SJ opens her mouth to speak—

The ladies’ room door opens. “You ready, Just—?” Mama sees SJ. “Oh, I’m sorry. Didn’t realize you were speaking with someone.”

“Ma, this is Sarah-Jane,” Jus says, never taking his eyes off SJ.

Mama: Lovely to meet you.

SJ: Same to you, Ms. McAllister.

Mama turns to Justyce. “I’m gonna head on out to the car. You coming?”

“I’ll meet you there,” he says. “I want to walk SJ out.”

“No, no. You don’t have to. My parents are actually waiting for me. I’ll see you at the grave site?”

“Oh. Yeah. Okay. Bye, S.”

“Bye, Jus.”

As SJ disappears around the corner, Mama’s expression shifts to a frown. “Sarah-Jane, huh? You know her from school or something?”

“She’s my debate partner, Ma. I’ve mentioned her plenty of times.”

“Hmph. I saw how she was looking at you. More on that girl’s mind than debate—”

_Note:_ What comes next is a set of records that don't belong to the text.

(** * github-stats: merged pull-request statistics

    A shallow embedding of the two scripts of the repository:
    - [src/index.js]          (filter on [mergedAt], display listing, median, p90);
    - [src/unnamed/part_000]  (filter on [createdAt], no listing, no median/p90).

    Timestamps are the millisecond values that [parse]/[new Date] give for the
    ISO strings of the API ([getTime]); a duration is their difference, an
    integer.  Numbers that leave the integers (mean, median) are rationals; the
    operands stay far below 2^53, where the script's doubles are exact. *)

From Stdlib Require Import ZArith QArith Lia Ascii.
From stdpp Require Import gmap strings list sorting.

Local Open Scope Z_scope.

(** ** Data model *)

Definition timestamp := Z.

Inductive PullRequestState := MERGED | OPEN | CLOSED.

Record Author := { login : string }.

(** A node of [data.repository.pullRequests.nodes], with the fields the query
    selects, each of them present: a node without an author (a deleted
    account) or with a date that does not parse is not a value of this type. *)
Record PullRequest := {
  number : Z;
  author : Author;
  state : PullRequestState;
  mergedAt : timestamp;
  createdAt : timestamp;
  title : string;
  changedFiles : Z
}.

(** [new Date(pr.mergedAt) - new Date(pr.createdAt)] *)
Definition openTime (pr : PullRequest) : Z := mergedAt pr - createdAt pr.

(** An element of [percentileVals]: [{...pr, openTime}]. *)
Record TaggedPR := { tagged_pr : PullRequest; tagged_openTime : Z }.

(** The numbers the statistics produce. *)
Inductive JSNumber :=
| Fin (q : Q)
| Infinity (negative : bool)
| NaN.

(** [a / b] on integer operands: the quotient in lowest terms, and what
    JavaScript gives for a zero divisor. *)
Definition divide (a b : Z) : JSNumber :=
  if b =? 0 then
    (if a =? 0 then NaN else Infinity (a <? 0))
  else Fin (Qred (inject_Z a / inject_Z b)).

(** ** date-fns comparisons (strict, on [getTime]) *)

Definition isBefore (date dateToCompare : timestamp) : bool := date <? dateToCompare.
Definition isAfter (date dateToCompare : timestamp) : bool := dateToCompare <? date.

(** ** Arrays *)

Section Array_sort.
Context {A : Type} (compareFn : A -> A -> Z).

Fixpoint sort_insert (x : A) (l : list A) : list A :=
  match l with
  | [] => [x]
  | y :: l' => if compareFn x y <=? 0 then x :: l else y :: sort_insert x l'
  end.

(** [Array.prototype.sort(compareFn)]: the stable ascending arrangement. *)
Definition Array_sort (l : list A) : list A := foldr sort_insert [] l.
End Array_sort.

(** The comparators of the scripts subtract a numeric key of their arguments. *)
Definition by_key {A} (key : A -> Z) (a b : A) : Z := key a - key b.
Definition key_le {A} (key : A -> Z) (a b : A) : Prop := key a <= key b.

(** [values[i]], [None] standing for [undefined]. *)
Definition Array_get {A} (values : list A) (i : Z) : option A :=
  if i <? 0 then None else values !! Z.to_nat i.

“Can we not start with this at my best friend’s funeral, please?”

“I’m not starting with anything, Justyce. Just sayin’ watch yourself with that one. That’s all.”

That one.

“She’s a good friend, Ma.”

“And you’d do well to keep it that way.”

Jus wants to argue. He wants to tell Mama all the ways SJ made him believe he was big while everyone else wanted to keep him small. He wants to call Mama on her prejudice. Tell her, in his mind, she’s just as bad as the guy who shot him and Manny.

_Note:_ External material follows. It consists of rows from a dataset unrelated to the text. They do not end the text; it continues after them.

Lemma expand_step_cases (st : Cluster) (i : nat) :
  (enters st i ∧ step st i = more st i) ∨ (¬ enters st i ∧ step st i = st).
Proof.
  unfold expand_step, joins.
  case_bool_decide as Hin; [right; split; [tauto|done]|].
  destruct (poly_at polys i) as [poly|] eqn:Ep;
    [|right; split; [intros (_ & p & ? & _); done|done]].
  destruct (too_far coords polys centre far i) as [[]|] eqn:Ef; simpl;
    try (right; split; [intros (_ & p & _ & ? & _); done|done]).
  destruct (over_area coords polys cap st i) eqn:Ea; simpl;
    try (right; split; [intros (_ & p & _ & _ & ? & _); done|done]).
  destruct (touchesCluster polys poly (members st)) eqn:Et; simpl.
  - left. split; [|done]. split; [done|]. by exists poly.
  - right. split; [|done]. intros (_ & p & ? & _ & _ & ?). congruence.
Qed.

(** An invariant of members and area that every admission keeps holds
    after any number of steps. *)
Lemma foldl_step_inv (P : list nat → float → Prop) (l : list nat) (st : Cluster) :
  (∀ st i, i ∈ l → enters st i → P (members st) (clusterArea st) →
     P (members st ++ [i]) (clusterArea st + candidateArea coords polys i)) →
  P (members st) (clusterArea st) →
  P (members (foldl step st l)) (clusterArea (foldl step st l)).
Proof.
  revert st. induction l as [|i l IH]; intros st Hstep HP; [done|].
  simpl. apply IH.
  - intros st' j Hj. apply Hstep. by right.
  - destruct (expand_step_cases st i) as [[Hj ->]|[_ ->]]; [|done].
    apply Hstep; [by left|done..].
Qed.

Lemma expand_loop_inv (P : list nat → float → Prop) (fuel : nat) (st : Cluster) :
  (∀ st i, i < n → enters st i → P (members st) (clusterArea st) →
     P (members st ++ [i]) (clusterArea st + candidateArea coords polys i)) →
  P (members st) (clusterArea st) →
  let r := expand_loop coords polys centre cap far fuel st in
  P (members r) (clusterArea r).
Proof.
  intros Hstep. revert st. induction fuel as [|fuel IH]; intros st HP; [done|].
  simpl.
  assert (P (members (pass st)) (clusterArea (pass st))) as HP'.
  { unfold scan. apply foldl_step_inv; [|done].
    intros st' i Hi. apply Hstep. unfold indices in Hi.
    apply elem_of_seq in Hi. lia. }
  destruct (changed (pass st)); [by apply IH|done].
Qed.

(** *** The loop ends, on a cluster that no fragment can join *)

Lemma step_in_range (st : Cluster) (i : nat) :
  i < n → in_range st → in_range (step st i).
Proof.
  intros Hi [Hnd Hlt].
  destruct (expand_step_cases st i) as [[[Hni _] ->]|[_ ->]]; [|done].
  split; simpl.
  - apply NoDup_app. split_and!; [done| |apply NoDup_singleton].
    intros j Hj ->%list_elem_of_singleton. done.
  - intros j [Hj| ->%list_elem_of_singleton]%elem_of_app; auto.
Qed.

Lemma step_length (st : Cluster) (i : nat) :
  length (members st) ≤ length (members (step st i)).
Proof.
  destruct (expand_step_cases st i) as [[_ ->]|[_ ->]]; [|done].
  simpl. rewrite length_app. lia.
Qed.

Lemma step_changed (st : Cluster) (i : nat) :
  changed st = true → changed (step st i) = true.
Proof.
  by destruct (expand_step_cases st i) as [[_ ->]|[_ ->]].
Qed.

Lemma foldl_step_length (l : list nat) (st : Cluster) :
  length (members st) ≤ length (members (foldl step st l)).
Proof.
  revert st. induction l as [|i l IH]; intros st; simpl; [done|].
  etrans; [apply (step_length st i)|apply IH].
Qed.

Lemma foldl_step_changed (l : list nat) (st : Cluster) :
  changed st = true → changed (foldl step st l) = true.
Proof.
  revert st. induction l as [|i l IH]; intros st; simpl; [done|].
  intros Hc. by apply IH, step_changed.
Qed.

Lemma foldl_step_in_range (l : list nat) (st : Cluster) :
  (∀ i, i ∈ l → i < n) → in_range st → in_range (foldl step st l).
Proof.
  revert st. induction l as [|i l IH]; intros st Hl Hst; simpl; [done|].
  apply IH; [intros j Hj; apply Hl; by right|].
  apply step_in_range; [apply Hl; by left|done].
Qed.

Lemma foldl_step_idle (l : list nat) (st : Cluster) :
  (∀ i, i ∈ l → ¬ enters st i) → foldl step st l = st.
Proof.
  induction l as [|i l IH]; intros Hl; simpl; [done|].
  destruct (expand_step_cases st i) as [[Hj _]|[_ ->]].
  - destruct (Hl i); [by left|done].
  - apply IH. intros j Hj. apply Hl. by right.
Qed.

Lemma foldl_step_outcome (l : list nat) (st : Cluster) :
  changed st = false →
  let r := foldl step st l in
  (changed r = false → r = st ∧ ∀ i, i ∈ l → ¬ enters st i)
  ∧ (changed r = true → length (members st) < length (members r)).
Proof.
  revert st. induction l as [|i l IH]; intros st Hc; simpl.
  - split; [|congruence]. intros _. split; [done|]. by intros i ?%elem_of_nil.
  - destruct (expand_step_cases st i) as [[Hj Hs]|[Hj Hs]]; rewrite Hs.
    + split.
      * intros Hr. by rewrite foldl_step_changed in Hr.
      * intros _. pose proof (foldl_step_length l (more st i)) as Hlen.
        simpl in Hlen. rewrite length_app in Hlen. simpl in Hlen. lia.
    + destruct (IH st Hc) as [IH1 IH2]. split; [|done].
      intros Hr. destruct (IH1 Hr) as [-> Hl]. split; [done|].
      intros j [->|Hjl]%elem_of_cons; auto.
Qed.

Lemma scan_outcome (st : Cluster) :
  in_range st →
  in_range (pass st)
  ∧ (changed (pass st) = false →
       pass st = reset st ∧ ∀ i, i < n → ¬ enters (pass st) i)
  ∧ (changed (pass st) = true →
       length (members st) < length (members (pass st))).
Proof.
  intros Hst. unfold scan. fold (reset st).
  assert (∀ i, i ∈ indices coords ↔ i < n) as Hidx.
  { intros i. unfold indices. rewrite elem_of_seq. lia. }
  split_and!.
  - apply foldl_step_in_range; [intros i; apply Hidx|done].
  - intros Hc.
    destruct (foldl_step_outcome (indices coords) (reset st) eq_refl) as [H1 _].
    destruct (H1 Hc) as [-> Hl]. split; [done|].
    intros i Hi. apply Hl, Hidx, Hi.
  - intros Hc.
    destruct (foldl_step_outcome (indices coords) (reset st) eq_refl) as [_ H2].
    apply (H2 Hc).
Qed.

Lemma in_range_length (st : Cluster) : in_range st → length (members st) ≤ n.
Proof.
  intros [Hnd Hlt].
  transitivity (length (seq 0 n)); [|by rewrite length_seq].
  apply submseteq_length, NoDup_submseteq; [done|].
  intros i Hi. apply elem_of_seq. specialize (Hlt i Hi). lia.
Qed.

Lemma expand_loop_fixpoint (fuel : nat) (st : Cluster) :
  in_range st → n - length (members st) < fuel →
  let r := expand_loop coords polys centre cap far fuel st in
  in_range r ∧ changed r = false ∧ (∀ i, i < n → ¬ enters r i) ∧ pass r = r.
Proof.
  revert st. induction fuel as [|fuel IH]; intros st Hst Hfuel; [lia|].
  simpl. destruct (scan_outcome st Hst) as (Hr & Hidle & Hgrow).
  destruct (changed (pass st)) eqn:Hc.
  - specialize (Hgrow eq_refl). pose proof (in_range_length _ Hr).
    apply IH; [done|lia].
  - destruct (Hidle eq_refl) as [Heq Hno]. split_and!; try done.
    rewrite Heq. unfold scan. simpl. fold (reset st).
    apply foldl_step_idle. intros i Hi. rewrite <- Heq. apply Hno.
    unfold indices in Hi. apply elem_of_seq in Hi. lia.
Qed.


(** The adjacency test looks at every member of the cluster. *)
Lemma touchesCluster_spec (poly : Geometry) (ms : list nat) :
  touchesCluster polys poly ms = true ↔
  ∃ j other, j ∈ ms ∧ poly_at polys j = Some other
    ∧ turf_booleanIntersects poly other = Ok true.
Proof.
  unfold touchesCluster. rewrite existsb_exists. split.
  - intros (j & Hj%list_elem_of_In & Ht).
    destruct (poly_at polys j) as [other|] eqn:Eo; [|done].
    destruct (turf_booleanIntersects poly other) as [[]|] eqn:Ei; try done.
    by exists j, other.
  - intros (j & other & Hj & Eo & Ei). exists j.
    split; [by apply list_elem_of_In|]. by rewrite Eo, Ei.
Qed.

(** Passing the distance guard: no centroid, or a distance that is not
    above the limit. *)
Lemma too_far_false (i : nat) :
  too_far coords polys centre far i = Ok false ↔
  centroids coords polys !! i ≫= id = None
  ∨ ∃ p d, centroids coords polys !! i ≫= id = Some p
      ∧ turf_distance centre p = Ok d ∧ Js.gt d far = false.
Proof.
  unfold too_far. destruct (centroids coords polys !! i ≫= id) as [p|].
  - destruct (turf_distance centre p) as [d|] eqn:Ed; simpl.
    + split.
      * intros [= Hd]. right. exists p, d. by split_and!.
      * intros [|(p' & d' & [= <-] & Ed' & Hd)]; [done|]. congruence.
    + split; [done|]. intros [|(p' & d' & [= <-] & ? & _)]; [done|congruence].
  - split; [by left|done].
Qed.

Lemma expand_fixpoint (seed : nat) :
  seed < n →
  let r := expand coords polys centre cap far seed in
  in_range r ∧ changed r = false ∧ (∀ i, i < n → ¬ enters r i) ∧ pass r = r.
Proof.
  intros Hs. apply expand_loop_fixpoint; simpl; [|lia].
  split; simpl.
  - apply NoDup_singleton.
  - by intros i ->%list_elem_of_singleton.
Qed.

Lemma expand_inv (P : list nat → float → Prop) (seed : nat) :
  (∀ st i, i < n → enters st i → P (members st) (clusterArea st) →
     P (members st ++ [i]) (clusterArea st + candidateArea coords polys i)) →
  P [seed] (Js.or_default (areas coords polys !! seed) 0) →
  let r := expand coords polys centre cap far seed in
  P (members r) (clusterArea r).
Proof. intros Hstep H0. by apply expand_loop_inv. Qed.

End Expansion.

(** ** The guards of the expansion, on the merge *)

Section Guards.
Context `{Turf}.

Lemma cluster_stage_clustered feature0 rest lngLat options c :
  cluster_stage feature0 rest lngLat options = Ok (inr c) →
  extractPolygonCoords (feature0 :: rest) = (allCoords c, turfPolys c)
  ∧ seedIndex c < length (allCoords c)
  ∧ maxDist c = Js.or_default (maxDistanceKm options) MAX_NEIGHBOR_DISTANCE_KM
  ∧ maxClusterArea c
    = seedArea c * Js.or_default (areaMultiplier options) AREA_MULTIPLIER
  ∧ cluster c = expand (allCoords c) (turfPolys c) (seedCentroid c)
                       (maxClusterArea c) (maxDist c) (seedIndex c).
Proof.
  unfold cluster_stage.
  destruct (extractPolygonCoords _) as [coords polys].
  intros E.
  repeat match goal with
         | E : _ ≫= _ = Ok _ |- _ => apply Exc_bind_Ok in E as (? & ? & E)
         | E : (if ?b then _ else _) = Ok _ |- _ => destruct b eqn:?
         | E : match ?x with Some _ => _ | None => _ end = Ok (inr _) |- _ =>
             destruct x eqn:?
         end; simplify_eq.
  all: simpl; split_and!; try done.
  all: match goal with
       | E : select_seed _ _ _ _ = Ok ?st, E1 : ?st.1 = Some _ |- _ =>
           destruct st as [s a]; simpl in E1; subst; by eapply select_seed_lt
       end.
Qed.


(** C2, as the code has it.  A candidate whose centroid is farther from the
    seed centroid than the limit never joins the cluster, whatever it
    touches, and neither does one whose distance cannot be computed; a
    candidate without a centroid passes the distance guard unchecked. *)
Theorem distance_guard_sound feature0 rest lngLat options c :
  cluster_stage feature0 rest lngLat options = Ok (inr c) →
  ∀ i, i ≠ seedIndex c →
    let centroid_i := centroids (allCoords c) (turfPolys c) !! i ≫= id in
    (∀ p d, centroid_i = Some p →
       turf_distance (seedCentroid c) p = Ok d →
       Js.gt d (maxDist c) = true →
       i ∉ members (cluster c))
    ∧ (∀ p, centroid_i = Some p →
         turf_distance (seedCentroid c) p = Throw →
         i ∉ members (cluster c))
    ∧ (centroid_i = None →
         too_far (allCoords c) (turfPolys c) (seedCentroid c) (maxDist c) i
         = Ok false).
Proof.
  intros (_ & Hseed & _ & _ & Hcl)%cluster_stage_clustered i Hi centroid_i.
  assert (i ∈ members (cluster c) →
          too_far (allCoords c) (turfPolys c) (seedCentroid c) (maxDist c) i
          = Ok false) as Hin.
  { rewrite Hcl. intros Hmem.
    pose proof (expand_inv (allCoords c) (turfPolys c) (seedCentroid c)
                  (maxClusterArea c) (maxDist c)
                  (λ ms _, ∀ j, j ∈ ms → j = seedIndex c
                     ∨ too_far (allCoords c) (turfPolys c) (seedCentroid c)
                               (maxDist c) j = Ok false)
                  (seedIndex c)) as Hinv.
    simpl in Hinv. destruct (Hinv) with (j := i) as [|Hfar]; try done.
    - intros st j _ (_ & poly & _ & Hfar & _) Hst k
        [Hk| ->%list_elem_of_singleton]%elem_of_app; auto.
    - intros j ->%list_elem_of_singleton. by left. }
  split_and!.
  - intros p d Hp Hd Hgt Hmem. apply Hin, too_far_false in Hmem.
    fold centroid_i in Hmem. destruct Hmem as [|(p' & d' & ? & ? & ?)]; congruence.
  - intros p Hp Hd Hmem. apply Hin, too_far_false in Hmem.
    fold centroid_i in Hmem. destruct Hmem as [|(p' & d' & ? & ? & ?)]; congruence.
  - intros Hnone. apply too_far_false. by left.
Qed.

But he doesn’t get a chance to.

The second he and Mama step out of the church, they get mobbed by reporters.

Mr. McAllister, how’s it feel to be the Boy Who Survived?

Justyce, do you think there will be justice?

What’s it like knowing it could’ve been YOU in that casket?

That last one sets Justyce off. “Do YOU have to be such an asshole, man?”

“Justyce, don’t say another word,” Mama says, then to the reporters: “My son has no comment. Now if you’ll excuse us…”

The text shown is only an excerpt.